(** * stock-analysis-engine: the algorithm engine and the pricing republish task

    A shallow embedding of [analysis_engine/algo.py] (class [BaseAlgo]) and of
    [analysis_engine/work_tasks/publish_pricing_update.py], with the
    properties of the specification stated and settled against them.

    Conventions of the embedding:
    - Python objects that flow through the code untyped are values of
      [PyVal]; a Python [float] is idealised as an exact rational;
    - a dictionary with string keys is a [gmap string _]; a dictionary stored
      inside a value is an association list in insertion order;
    - code that mutates [self] or talks to a service is written in a small
      state-and-exception monad [ST]: the state survives a raised exception,
      as a Python object does;
    - calls that leave the process (boto3, redis, the publish helper) append
      an event to a trace, and an oracle of the outside world decides whether
      the call returns or raises;
    - logging is not modelled, except where evaluating what a log line
      formats can raise. *)

From stdpp Require Import base option list strings gmap fin_maps pretty.
From Stdlib Require Import ZArith QArith Qround Ascii String.

Local Open Scope string_scope.
Local Open Scope Z_scope.

(** ** Python values *)

Module Py.

Inductive Exn : Type :=
| KeyError (key : string)
| TypeError
| ValueError
| AttributeError (attr : string)
| IndexError
| ExternalError (what : string)
| Exception (msg : string).

Inductive Outcome (A : Type) : Type :=
| Ok (a : A)
| Raise (e : Exn).
Arguments Ok {A} a.
Arguments Raise {A} e.

Definition is_ok {A} (o : Outcome A) : bool :=
  match o with Ok _ => true | Raise _ => false end.

(** [PyFrame] is a pandas DataFrame (named columns, rows of cells aligned
    with the columns) and [PySeries] one labelled row of it. *)
#[warnings="-register-all"]
Inductive PyVal : Type :=
| PyNone
| PyBool (b : bool)
| PyInt (z : Z)
| PyFloat (q : Q)
| PyStr (s : string)
| PyList (l : list PyVal)
| PyDict (d : list (string * PyVal))
| PySeries (items : list (string * PyVal))
| PyFrame (columns : list string) (rows : list (list PyVal)).

Definition Qis_zero (q : Q) : bool := (Qnum q =? 0)%Z.

(** [bool(v)], as [if v:] and [not v] evaluate it.  pandas refuses to give a
    DataFrame or a Series a truth value. *)
Definition truthy (v : PyVal) : Outcome bool :=
  match v with
  | PyNone => Ok false
  | PyBool b => Ok b
  | PyInt z => Ok (negb (z =? 0)%Z)
  | PyFloat q => Ok (negb (Qis_zero q))
  | PyStr s => Ok (negb (String.eqb s ""))
  | PyList l => Ok (negb (Nat.eqb (List.length l) 0))
  | PyDict d => Ok (negb (Nat.eqb (List.length d) 0))
  | PySeries _ => Raise ValueError
  | PyFrame _ _ => Raise ValueError
  end.

(** [hasattr(v, 'empty')] and [hasattr(v, 'to_json')]: only the pandas
    objects have these attributes. *)
Definition has_empty (v : PyVal) : bool :=
  match v with
  | PySeries _ | PyFrame _ _ => true
  | _ => false
  end.

Definition has_to_json (v : PyVal) : bool := has_empty v.

Fixpoint assoc_get (d : list (string * PyVal)) (k : string) : option PyVal :=
  match d with
  | [] => None
  | (k', v) :: d' => if String.eqb k k' then Some v else assoc_get d' k
  end.

(** The place of a label among the column labels of a frame. *)
Fixpoint find_label (k : string) (labels : list string) : option nat :=
  match labels with
  | [] => None
  | l :: labels' =>
      if String.eqb k l then Some 0%nat else option_map S (find_label k labels')
  end.

(** The column of a frame at a place, as pandas returns it: a Series
    labelled by the row numbers. *)
Definition column_at (i : nat) (rows : list (list PyVal)) : PyVal :=
  PySeries (imap (fun r row => (pretty r, default PyNone (row !! i))) rows).

(** [v[key]] for the row argument of the order methods: a dictionary and a
    labelled row give the value under the key and a DataFrame gives the
    column under the label; a key or a label that is missing raises
    [KeyError]; a value that cannot be indexed by a string raises
    [TypeError]. *)
Definition getitem (v : PyVal) (k : string) : Outcome PyVal :=
  match v with
  | PyDict d | PySeries d =>
      match assoc_get d k with
      | Some x => Ok x
      | None => Raise (KeyError k)
      end
  | PyFrame columns rows =>
      match find_label k columns with
      | Some i => Ok (column_at i rows)
      | None => Raise (KeyError k)
      end
  | _ => Raise TypeError
  end.

(** [str.split(':')]: the pieces between the colons, at least one piece. *)
Fixpoint split_colon_aux (cur : string) (s : string) : list string :=
  match s with
  | EmptyString => [cur]
  | String c s' =>
      if Ascii.eqb c ":"%char
      then cur :: split_colon_aux "" s'
      else split_colon_aux (cur +:+ String c "") s'
  end.

Definition split_colon (s : string) : list string := split_colon_aux "" s.

(** The builtins whose exact output the code only passes on. *)
Record Builtins : Type := {
  (** what ['{}'.format(v)] renders *)
  format_val : PyVal -> string;
  (** [int(s)] on a string: [None] when it raises ValueError *)
  int_of_str : string -> option Z;
  (** [float(s)] on a string *)
  float_of_str : string -> option Q;
  (** [json.dumps(v)]: [None] when the value is not serialisable *)
  json_dumps : PyVal -> option string;
  (** [v.to_json(orient='records', date_format='iso')] of a pandas object *)
  to_json : PyVal -> string;
  (** what ['{}'.format(e)] renders for an exception *)
  format_exn : Exn -> string
}.

Definition Qtrunc (q : Q) : Z := Z.quot (Qnum q) (Zpos (Qden q)).

(** [int(v)] and [float(v)].  pandas converts a Series of one element by
    converting the element, and refuses any other Series and every
    DataFrame. *)
Definition int_of_scalar (B : Builtins) (v : PyVal) : Outcome Z :=
  match v with
  | PyInt z => Ok z
  | PyBool b => Ok (if b then 1 else 0)%Z
  | PyFloat q => Ok (Qtrunc q)
  | PyStr s =>
      match int_of_str B s with
      | Some z => Ok z
      | None => Raise ValueError
      end
  | _ => Raise TypeError
  end.

Definition py_int (B : Builtins) (v : PyVal) : Outcome Z :=
  match v with
  | PySeries [(_, x)] => int_of_scalar B x
  | _ => int_of_scalar B v
  end.

Definition float_of_scalar (B : Builtins) (v : PyVal) : Outcome Q :=
  match v with
  | PyInt z => Ok (inject_Z z)
  | PyBool b => Ok (if b then 1 else 0)%Q
  | PyFloat q => Ok q
  | PyStr s =>
      match float_of_str B s with
      | Some q => Ok q
      | None => Raise ValueError
      end
  | _ => Raise TypeError
  end.

Definition py_float (B : Builtins) (v : PyVal) : Outcome Q :=
  match v with
  | PySeries [(_, x)] => float_of_scalar B x
  | _ => float_of_scalar B v
  end.

(** [d.get(key, default)] on a dictionary with string keys. *)
Definition dict_get {V} (d : gmap string V) (k : string) (dflt : V) : V :=
  default dflt (d !! k).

________

- _Work request_
In the entries above, the lines from the one bearing "- calls that" up to and including the one bearing "(msg : string)." should be transcribed exactly; no other line is wanted.

- _Task output_
    - calls that leave the process (boto3, redis, the publish helper) append
      an event to a trace, and an oracle of the outside world decides whether
      the call returns or raises;
    - logging is not modelled, except where evaluating what a log line
      formats can raise. *)

From stdpp Require Import base option list strings gmap fin_maps pretty.
From Stdlib Require Import ZArith QArith Qround Ascii String.

Local Open Scope string_scope.
Local Open Scope Z_scope.

(** ** Python values *)

Module Py.

Inductive Exn : Type :=
| KeyError (key : string)
| TypeError
| ValueError
| AttributeError (attr : string)
| IndexError
| ExternalError (what : string)
| Exception (msg : string).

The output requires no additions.